◆ **WHAT IS REQUIRED**: Below are the entries to work from; restate word for word the portion that opens with the line containing "modify (fun s => set_audio_buffer" and closes with the line containing "try_except (handle_audio_input_try message)", keeping both.

Saved data entries:
(** X1.  Every published entry is fully labelled: its name and description
    are never empty (the fallbacks replace a missing or empty member), it
    carries at most one photo, its type is the one of the category its id
    names, and its distance is measured from the origin to its own
    coordinates. *)
Theorem published_entries_are_labelled (evs : list (Completion number)) p :
  qs <> [] -> schedule qs evs -> In p (fishingPOIs (run evs)) ->
  name p <> EmptyString /\
  description p <> EmptyString /\
  (forall urls, photos p = Some urls -> List.length urls <= 1) /\
  option_map search_type (nth_error qs (id p / 10)) = Some (type p) /\
  id p mod 10 < 3.
Proof.
  intros Hne Hs Hin.
  destruct (@published_origin evs p Hne Hs Hin)
    as (c & search & places & k & place & loc & Hc & Hq & Ho & Hk & Hn & Hloc & ->).
  cbn [id name description photos type]. repeat split.
  - apply or_string_filled. discriminate.
  - apply or_string_filled. discriminate.
  - intros urls Hu. destruct (Places.photos place) as [l|]; [|discriminate].
    injection Hu as <-. destruct l; simpl; lia.
  - replace ((fst c * 10 + k) / 10) with (fst c).
    + rewrite Hq. reflexivity.
    + symmetry. rewrite Nat.div_add_l by lia.
      rewrite Nat.div_small by lia. lia.
  - rewrite Nat.add_comm, Nat.Div0.mod_add. rewrite Nat.mod_small; lia.
Qed.

Lemma locatedCount_le_3 (c : Completion number) : locatedCount c <= 3.
Proof.
  unfold locatedCount. destruct (snd c) as [[places|] []|]; try lia.
  etransitivity; [apply filter_length_le|].
  unfold slice_0_3. rewrite length_firstn. lia.
Qed.

Lemma list_sum_bound (B : Type) (f : B -> nat) b (l : list B) :
  (forall x, f x <= b) -> list_sum (map f l) <= b * List.length l.
Proof.
  intros Hf. induction l as [|x l IH]; simpl; [lia|].
  specialize (Hf x). lia.
Qed.

Lemma NoDup_map_filter (B C : Type) (f : B -> C) (g : B -> bool) (l : list B) :
  NoDup (map f l) -> NoDup (map f (filter g l)).
Proof.
  induction l as [|x l IH]; simpl; intros Hnd; [constructor|].
  inversion Hnd as [|? ? Hn Hnd0]; subst.
  destruct (g x); simpl; auto.
  constructor; auto. intros Hx. apply Hn.
  apply in_map_iff in Hx. destruct Hx as (q & Hq & Hqin).
  apply filter_In in Hqin. apply in_map_iff. exists q. tauto.
Qed.

(** X2.  A run publishes at most three entries per category, whatever the
    provider returns: the list has at most [3 * searches.length] entries and
    every id is below [10 * searches.length]. *)
Theorem published_size_bounds (evs : list (Completion number)) :
  qs <> [] -> schedule qs evs ->
  List.length (fishingPOIs (run evs)) <= 3 * List.length qs /\
  (forall i, List.length (filter (fun p => id p / 10 =? i) (fishingPOIs (run evs))) <= 3) /\
  (forall p, In p (fishingPOIs (run evs)) -> id p < 10 * List.length qs).
Proof.
  intros Hne Hs. split; [|split].
  - rewrite (@published_length _ numCompare calculateDistance qs origin evs Hne Hs).
    rewrite <- (schedule_length Hs).
    apply list_sum_bound. apply locatedCount_le_3.
  - intros i.
    pose proof (@published_NoDup _ numCompare calculateDistance qs origin evs Hne Hs) as Hnd.
    set (l := fishingPOIs (run evs)) in *.
    assert (Hsub : incl (map id (filter (fun p => id p / 10 =? i) l))
                        [i * 10; i * 10 + 1; i * 10 + 2]).
    { intros x Hx. apply in_map_iff in Hx. destruct Hx as (p & <- & Hp).
      apply filter_In in Hp. destruct Hp as [Hp Hi]. apply Nat.eqb_eq in Hi.
      destruct (@published_origin evs p Hne Hs Hp)
        as (c & search & places & k & place & loc & _ & _ & _ & Hk & _ & _ & Hp').
      assert (Hid : id p = fst c * 10 + k) by (rewrite Hp'; reflexivity).
      assert (fst c = i).
      { rewrite Hid in Hi. rewrite Nat.div_add_l in Hi by lia.
        rewrite Nat.div_small in Hi by lia. rewrite Nat.add_0_r in Hi. exact Hi. }
      clear Hi. subst i. rewrite Hid. cbn [In]. lia. }
    pose proof (NoDup_incl_length (@NoDup_map_filter _ _ id (fun p => id p / 10 =? i) l Hnd) Hsub) as Hlen.
    rewrite length_map in Hlen. simpl in Hlen. exact Hlen.
  - intros p Hp.
    destruct (@published_origin evs p Hne Hs Hp)
      as (c & search & places & k & place & loc & Hc & Hq & _ & Hk & _ & _ & Hp').
    assert (Hid : id p = fst c * 10 + k) by (rewrite Hp'; reflexivity).
    assert (fst c < List.length qs) by (apply nth_error_Some; congruence).
    lia.
Qed.

(** X3.  When every query fails (it throws or answers with a status other
    than [OK]) the run still publishes, once, and what it publishes is the
    empty list: the panel shows the nothing-found notice and the console has
    one line per category. *)
Theorem all_queries_fail_publishes_empty (evs : list (Completion number)) :
  qs <> [] -> schedule qs evs ->
  Forall (fun c => failed (snd c) = true) evs ->
  published (run evs) = true /\
  setFishingPOIsCalls (run evs) = 1 /\
  fishingPOIs (run evs) = [] /\
  poiPanel (fishingPOIs (run evs)) = NothingFound /\
  List.length (searchLog (run evs)) = List.length qs.
Proof.
  intros Hne Hs Hf.
  assert (Hnone : flat_map found evs = []).
  { clear Hs. induction Hf as [|c l Hc _ IH]; simpl; auto.
    rewrite IH, (@failed_discovers_nothing _ calculateDistance qs origin c Hc). reflexivity. }
  destruct (@run_complete _ numCompare calculateDistance qs origin evs
              (schedule_valid Hs) (schedule_nonempty Hne Hs) (schedule_length Hs))
    as (_ & Hall & Hpub & Hcalls).
  assert (Hempty : fishingPOIs (run evs) = []).
  { unfold fishingPOIs. rewrite Hpub, Hall, Hnone. reflexivity. }
  repeat split; auto.
  - rewrite Hempty. reflexivity.
  - rewrite run_log. rewrite <- (schedule_length Hs).
    pose proof (schedule_valid Hs) as Hv.
    clear Hs Hnone Hall Hpub Hcalls Hempty.
    induction Hf as [|c l Hc _ IH]; simpl; auto.
    inversion Hv as [|? ? Hvc Hvl]; subst.
    rewrite length_app, (IH Hvl). f_equal.
    unfold logged. unfold validIndex in Hvc.
    destruct (nth_error qs (fst c)) eqn:Hq.
    + destruct (snd c) as [res st|]; simpl in *; auto.
      destruct (status_is_OK st); [discriminate|reflexivity].
    + apply nth_error_None in Hq. lia.
Qed.

Lemma sorted_split (B : Type) (R : B -> B -> Prop) (l : list B) n a b :
  StronglySorted R l -> In a (firstn n l) -> In b (skipn n l) -> R a b.
Proof.
  intros Hs. revert n. induction Hs as [|x l Hs IH Hx]; intros n Ha Hb.
  - rewrite firstn_nil in Ha. destruct Ha.
  - destruct n as [|n]; simpl in *; [destruct Ha|].
    destruct Ha as [<-|Ha].
    + rewrite Forall_forall in Hx. apply Hx.
      rewrite <- (firstn_skipn n l). apply in_or_app. right. exact Hb.
    + eapply IH; eauto.
Qed.

Lemma NoDup_firstn (B : Type) (l : list B) n : NoDup l -> NoDup (firstn n l).
Proof.
  intros H. rewrite <- (firstn_skipn n l) in H. apply NoDup_app_remove_r in H. exact H.
Qed.

(** X4.  The list shows the ten nearest: of a published run it shows at
    most ten entries, all of them when there are at most ten; in the order
    [le] of the numbers, of which the comparator's argument is the sign of
    the difference, the shown entries are ascending by distance and no entry
    that is left out is nearer than one that is shown; and the React keys of
    the shown entries (their ids) are pairwise different. *)
Theorem displayed_are_the_nearest (le : number -> number -> Prop)
        (evs : list (Completion number)) :
  SignOfDifference numCompare le -> qs <> [] -> schedule qs evs ->
  let pois := fishingPOIs (run evs) in
  List.length (displayedPOIs pois) = Nat.min 10 (List.length pois) /\
  displayedPOIs pois ++ hiddenPOIs pois = pois /\
  (forall a b, In a (displayedPOIs pois) -> In b (hiddenPOIs pois) ->
               le (distance a) (distance b)) /\
  ascending le (displayedPOIs pois) /\
  NoDup (map id (displayedPOIs pois)).
Proof.
  intros Hsign Hne Hs pois. pose proof (sign_consistent Hsign) as Hc.
  assert (Hsorted : ascending le pois).
  { unfold pois.
    destruct (@run_schedule _ numCompare calculateDistance qs origin evs Hne Hs) as (_ & -> & _).
    apply (sorted_ascending Hsign). apply Array_sort_sorted; unfold byDistance.
    - intros a b. apply (compare_total Hc).
    - intros a b c. apply (compare_trans Hc). }
  unfold ascending in *. unfold displayedPOIs, hiddenPOIs. repeat split.
  - apply length_firstn.
  - apply firstn_skipn.
  - intros a b Ha Hb.
    apply (@sorted_split _ (fun a b => le (distance a) (distance b)) pois 10 a b Hsorted Ha Hb).
  - clear -Hsorted. generalize 10. induction Hsorted as [|x l Hs IH Hx]; intros n.
    + rewrite firstn_nil. constructor.
    + destruct n; simpl; constructor; auto.
      rewrite Forall_forall in *. intros y Hy. apply Hx.
      rewrite <- (firstn_skipn n l). apply in_or_app. left. exact Hy.
  - rewrite <- firstn_map. apply NoDup_firstn.
    apply (@published_NoDup _ numCompare calculateDistance qs origin evs Hne Hs).
Qed.

End SearchMore.

(* ===================================================================== *)
(** ** searchNearbyFishingPlacesModern *)
(* ===================================================================== *)

Section ModernFacts.

Variable number : Type.
Variable numCompare : number -> number -> comparison.
Variable calculateDistance : UserLocation number -> UserLocation number -> number.
Variable qs : list Search.
Variable origin : UserLocation number.

Local Abbreviation mrun := (modernOver numCompare calculateDistance qs origin).
Local Abbreviation answer := (modernAnswer numCompare calculateDistance qs origin).
Local Abbreviation disc := (modernDiscovered calculateDistance qs origin).

Lemma modernAnswer_quiet (r : ModernRun number) (a : ModernAnswer number) :
  publishes qs a = false ->
  modernAllPOIs (answer r a) = modernAllPOIs r ++ disc a /\
  modernPublished (answer r a) = modernPublished r /\
  modernSetCalls (answer r a) = modernSetCalls r.
Proof.
  unfold publishes, modernAnswer, modernDiscovered, discovered, asCompletion, bringsResults.
  destruct a as [i [res st]]. cbn [fst snd]. intros Hp.
  destruct (nth_error qs i) as [search|] eqn:Hq.
  - assert (Hi : i < List.length qs) by (apply nth_error_Some; congruence).
    apply Nat.ltb_lt in Hi. rewrite Hi in Hp. cbn [andb] in Hp.
    unfold modernCallback.
    destruct st; try (rewrite app_nil_r; auto);
      destruct res as [places|]; try (rewrite app_nil_r; auto).
    rewrite andb_true_r in Hp. rewrite Hp. cbn [modernAllPOIs modernPublished modernSetCalls].
    rewrite forEachPlace_acc. auto.
  - rewrite app_nil_r. auto.
Qed.

Lemma modernAnswer_publishing (r : ModernRun number) (a : ModernAnswer number) :
  publishes qs a = true ->
  modernAllPOIs (answer r a) =
    Array_sort (byDistance numCompare) (modernAllPOIs r ++ disc a) /\
  modernPublished (answer r a) = true /\
  modernSetCalls (answer r a) = S (modernSetCalls r).
Proof.
  unfold publishes, modernAnswer, modernDiscovered, discovered, asCompletion, bringsResults.
  destruct a as [i [res st]]. cbn [fst snd]. intros Hp.
  apply andb_prop in Hp. destruct Hp as [Hp Hb].
  apply andb_prop in Hp. destruct Hp as [Hi Hlast].
  apply Nat.ltb_lt in Hi.
  destruct (nth_error qs i) as [search|] eqn:Hq.
  - unfold modernCallback.
    destruct res as [places|]; [|discriminate]. destruct st; try discriminate.
    rewrite Hlast. cbn [modernAllPOIs modernPublished modernSetCalls].
    rewrite forEachPlace_acc. auto.
  - apply nth_error_None in Hq. lia.
Qed.

Lemma modern_fold_quiet (answers : list (ModernAnswer number)) : forall r,
  Forall (fun a => publishes qs a = false) answers ->
  modernAllPOIs (fold_left answer answers r) = modernAllPOIs r ++ flat_map disc answers /\
  modernPublished (fold_left answer answers r) = modernPublished r /\
  modernSetCalls (fold_left answer answers r) = modernSetCalls r.
Proof.
  induction answers as [|a l IH]; intros r Hq; cbn [fold_left flat_map].
  - rewrite app_nil_r. auto.
  - inversion Hq as [|? ? Ha Hl]; subst.
    destruct (modernAnswer_quiet r a Ha) as (H1 & H2 & H3).
    destruct (IH (answer r a) Hl) as (I1 & I2 & I3).
    rewrite I1, I2, I3, H1, H2, H3, app_assoc. auto.
Qed.

Lemma modern_fold_calls (answers : list (ModernAnswer number)) : forall r,
  modernSetCalls (fold_left answer answers r) =
    modernSetCalls r + List.length (filter (publishes qs) answers) /\
  modernPublished (fold_left answer answers r) =
    modernPublished r || existsb (publishes qs) answers.
Proof.
  induction answers as [|a l IH]; intros r; cbn [fold_left filter existsb].
  - rewrite orb_false_r. cbn [Datatypes.length]. split; [lia | reflexivity].
  - destruct (IH (answer r a)) as [I1 I2]. rewrite I1, I2.
    destruct (publishes qs a) eqn:Hp.
    + destruct (modernAnswer_publishing r a Hp) as (_ & H2 & H3).
      rewrite H2, H3. cbn [Datatypes.length orb]. rewrite orb_true_r. split; [lia | reflexivity].
    + destruct (modernAnswer_quiet r a Hp) as (_ & H2 & H3).
      rewrite H2, H3. split; reflexivity.
Qed.
Lemma lookup_track_ne (from_ f f' : string) (rel : gmap string (list string)) :
  f <> f' -> track from_ rel f !! f' = rel !! f'.
Proof.
  intros Hne. unfold track. destruct (rel !! f) as [deps|].
  - destruct (indexOf deps from_ =? -1)%Z; [by rewrite lookup_insert_ne | done].
  - by rewrite lookup_insert_ne.
Qed.

(** Recording a unit leaves alone every file the unit did not include: its
    key, and its array of dependents, are what they were. *)
Theorem relationTracker_frame (d : PostcssPipeResult) (f : string)
    (rel : gmap string (list string)) :
  f ∉ includedFiles (stats (sassResult d)) ->
  relationTracker d rel !! f = rel !! f.
Proof.
  unfold relationTracker. generalize (includedFiles (stats (sassResult d))) as files.
  intros files. revert rel. induction files as [|f' files IH]; intros rel Hf; [done|].
  cbn [foldl]. rewrite IH.
  - apply lookup_track_ne. intros ->. apply Hf. left.
  - intros Hin. apply Hf. by right.
Qed.
(** The [try] block of [handle_audio_input], in its two parts: decoding,
    buffering and the loop over the VAD events; then the partial
    transcript. *)
Definition handle_audio_input_events (message : AudioInputMessage)
  : M StreamingSession unit :=
  audio_bytes <- lift (b64decode (data message)) ;;
  modify (fun s => set_audio_buffer (audio_buffer s ++ audio_bytes) s) ;;;
  vad_events <- on_vad (process_chunk audio_bytes "pcm16") ;;
  for_each vad_events handle_vad_event.

Definition handle_audio_input_partial : M StreamingSession unit :=
  self <- get ;;
  if vad_is_speaking (vad self)
     && (16000 <? Z.of_nat (length (audio_buffer self)))
  then generate_partial_transcript
  else ret tt.

Definition handle_audio_input_try (message : AudioInputMessage)
  : M StreamingSession unit :=
  handle_audio_input_events message ;;;
  handle_audio_input_partial.

Definition handle_audio_input (message : AudioInputMessage)
  : M StreamingSession unit :=
  try_except (handle_audio_input_try message)
    (fun e =>
       send_message
         (ErrorMessage "audio_processing_error"
            ("Failed to process audio: " ++ str e)%string)).

Definition handle_control (message : ControlMessage) : M StreamingSession unit :=
  match action message with
  | start_listening =>
      modify (set_is_listening true) ;;;
      modify (fun s => set_vad (reset (vad s)) s) ;;;
      send_message (StatusMessage listening)
  | stop_listening =>
      modify (set_is_listening false) ;;;
      self <- get ;;
      (if vad_is_speaking (vad self) then generate_final_transcript else ret tt) ;;;
      modify (fun s => set_vad (reset (vad s)) s) ;;;
      send_message (StatusMessage connected)
  | cancel_tts =>
      self <- get ;;
      if tts_in_flight self then handle_barge_in else ret tt
  end.

Definition start_tts_playback (sequence : Z) : M StreamingSession unit :=
  modify (set_is_speaking true) ;;;
  modify (set_tts_sequence (Some sequence)) ;;;
  send_message (StatusMessage speaking).

Definition end_tts_playback : M StreamingSession unit :=
  modify (set_is_speaking false) ;;;
  modify (set_tts_sequence None) ;;;
  send_message (StatusMessage listening).

(** ** websocket_handler.py: WebSocketManager *)

Record WebSocketManager := mkManager {
  sessions : gmap string StreamingSession;
  session_counter : Z
}.

(** [WebSocketManager()] *)
Definition WebSocketManager_init : WebSocketManager :=
  {| sessions := ∅; session_counter := 0 |}.

(** [create_session(websocket)]: the manager after the call, and the
    session it returns. *)
Definition create_session (ws : list ServerMessage) (m : WebSocketManager)
  : WebSocketManager * StreamingSession :=
  let counter := session_counter m + 1 in
  let session_id := ("session-" ++ str_of_int counter)%string in
  let session := StreamingSession_init ws session_id in
  ({| sessions := <[session_id := session]> (sessions m);
      session_counter := counter |}, session).

Definition remove_session (session_id : string) (m : WebSocketManager)
  : WebSocketManager :=
  match sessions m !! session_id with
  | Some _ => {| sessions := delete session_id (sessions m);
                 session_counter := session_counter m |}
  | None => m
  end.

Definition get_session (session_id : string) (m : WebSocketManager)
  : option StreamingSession := sessions m !! session_id.

Definition get_session_count (m : WebSocketManager) : Z :=
  Z.of_nat (size (sessions m)).

(** ** Vocabulary of the properties *)

(** sequential calls of [process_frame], one per frame, with the events
    they return in order *)
Fixpoint process_frames (frames : list ndarray)
  : M VoiceActivityDetector (list vad_event) :=
  match frames with
  | [] => ret []
  | frame :: frames' =>
      event <- process_frame frame ;;
      events <- process_frames frames' ;;
      ret (match event with Some e => e :: events | None => events end)
  end.


(** the frame that [process_chunk] cuts at index [i] *)
Definition frame_at (a : ndarray) (size i : Z) : ndarray :=
  let frame := ndarray_slice a i (i + size) in
  if len frame <? size then np_pad frame (size - len frame) else frame.

Definition is_partial_transcript (m : ServerMessage) : bool :=
  match m with
  | TranscriptMessage _ false _ => true
  | _ => false
  end.

Definition is_speech_start_message (m : ServerMessage) : bool :=
  match m with
  | VADEventMessage speech_start _ => true
  | _ => false
  end.

(** the operations on a session *)
Inductive session_op :=
| OpStartTts (sequence : Z)
| OpEndTts
| OpBargeIn
| OpControl (m : ControlMessage)
| OpAudioInput (m : AudioInputMessage).

Definition session_step (op : session_op) : M StreamingSession unit :=
  match op with
  | OpStartTts sequence => start_tts_playback sequence
  | OpEndTts => end_tts_playback
  | OpBargeIn => handle_barge_in
  | OpControl m => handle_control m
  | OpAudioInput m => handle_audio_input m
  end.

(** [is_speaking] exactly when a synthesis turn is in flight *)
Definition speaking_iff_tts (s : StreamingSession) : Prop :=
  is_speaking s = true <-> tts_sequence s <> None.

◆ **SOLUTION FOR THIS PROBLEM**:
  modify (fun s => set_audio_buffer (audio_buffer s ++ audio_bytes) s) ;;;
  vad_events <- on_vad (process_chunk audio_bytes "pcm16") ;;
  for_each vad_events handle_vad_event.

Definition handle_audio_input_partial : M StreamingSession unit :=
  self <- get ;;
  if vad_is_speaking (vad self)
     && (16000 <? Z.of_nat (length (audio_buffer self)))
  then generate_partial_transcript
  else ret tt.

Definition handle_audio_input_try (message : AudioInputMessage)
  : M StreamingSession unit :=
  handle_audio_input_events message ;;;
  handle_audio_input_partial.

Definition handle_audio_input (message : AudioInputMessage)
  : M StreamingSession unit :=
  try_except (handle_audio_input_try message)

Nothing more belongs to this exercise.